If we’re only going to extract 20% of North Sea proven reserves, then based on the current rate of extraction, we’d need to stop all operations by 2018 or 2019. That’s a big deal, and nobody’s talking about it. But conversations about any rapid changes like this need to be grounded in the needs and desires of communities in Aberdeen and up and down the east coast of Scotland and England.
This means fighting for a new equivalent job for every worker in a polluting industry, and new livelihoods for communities. We can’t have a repeat of the devastation caused when Thatcher shut the coal mines. We also need the skills and collective capacity of cities such as Aberdeen at the heart of the new clean economy – but the market system won’t deliver that.

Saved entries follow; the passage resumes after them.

Lemma LoadFromDisk_perform_ValueError_iff_witness :
  LoadFromDisk_perform
    (fun _ => Some (NpyFile {| arr_dtype := int64; arr_shape := [1];
                               arr_data := [9] |}))
    {| load_dtype := int64; load_broadcastable := [false];
       load_mmap_mode := None; load_info := ("int64", [false], None) |}
    [VStr "npz"] {| heap := []; wire := []; out := [[VNone]] |}
  = (Throw ValueError, {| heap := []; wire := []; out := [[VNone]] |}).
Proof.
  apply (proj2 (LoadFromDisk_perform_ValueError_iff "npz")).
  left. reflexivity.
Defined.

(** X6. On every input the loader's compute step never blocks, never
    touches the messages in flight, leaves every existing array as it is
    (the heap grows by at most the one array read), and writes to the output
    storage only when it returns normally. *)
Theorem LoadFromDisk_perform_frame
    (fs : string -> option file) (self : LoadFromDisk)
    (inp : list value) (s : pstate) :
  let r := LoadFromDisk_perform fs self inp s in
  wire (snd r) = wire s /\
  (heap (snd r) = heap s \/ exists a, heap (snd r) = (heap s ++ [a])%list) /\
  (fst r <> Return tt -> out (snd r) = out s) /\
  fst r <> Blocked.
Proof.
  cbn zeta.
  perform_cases;
    repeat split; try discriminate; try congruence; eauto.
Qed.

Lemma LoadFromDisk_perform_frame_witness :
  out (snd (LoadFromDisk_perform (fun _ => None)
              {| load_dtype := int64; load_broadcastable := [false];
                 load_mmap_mode := None;
                 load_info := ("int64", [false], None) |}
              [VStr "missing.npy"]
              {| heap := []; wire := []; out := [[VNone]] |}))
  = [[VNone]].
Proof.
  apply (proj1 (proj2 (proj2 (LoadFromDisk_perform_frame (fun _ => None)
           {| load_dtype := int64; load_broadcastable := [false];
              load_mmap_mode := None; load_info := ("int64", [false], None) |}
           [VStr "missing.npy"]
           {| heap := []; wire := []; out := [[VNone]] |})))).
  vm_compute. discriminate.
Defined.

The public has been pouring billions of subsidies into North Sea oil for years. In recent years there’s been an annual net transfer of up to £1bn to oil companies. But it’s no good to just say ‘stop fossil fuel subsidies’ – even if it’s tempting to think we can persuade neoliberals with this logic. These subsidies are justified in terms of defending jobs (even if they don’t). Instead, we need to insist on a redirecting of public funds towards creating public sector jobs in renewables.
The UK is going to build lots more offshore wind farms, and probably invest in more tidal energy too, like the Swansea Tidal Lagoon. But just because we’re hosting the turbines in our sea, it doesn’t mean that communities are benefitting or enough good jobs are being created. A report put out by Labour Energy Forum showed the UK has more offshore wind installed than any other country – but only 0.07% is owned by the UK public. That’s one single measly turbine, in Fife, Scotland. Large environmental organisations desperate to promote renewables like offshore wind can end up working hand-in-hand with energy multinationals, and unthinkingly promoting the privatisation of wind energy.
If the climate justice struggle is to succeed, we need to fight hard for good, well-paid, unionised work. We’re going to need public ownership of energy and democratically-driven industrial strategies. We’ll need to redirect the £16bn of fossil fuel investments held by local government pension funds, and instead invest in social housing, clean energy and public transport.
Rather than looking to top down solutions to the climate crisis, let’s create space for a 21st century Lucas Plan – learning from the pioneering efforts of workers at arms company Lucas Aerospace in the 1970s who fought to refit their factory to make socially useful products like public transport vehicles, energy efficiency and medical components.
Instead of letting corporates divide us and settling for short-term victories, let’s aim for something truly transformative.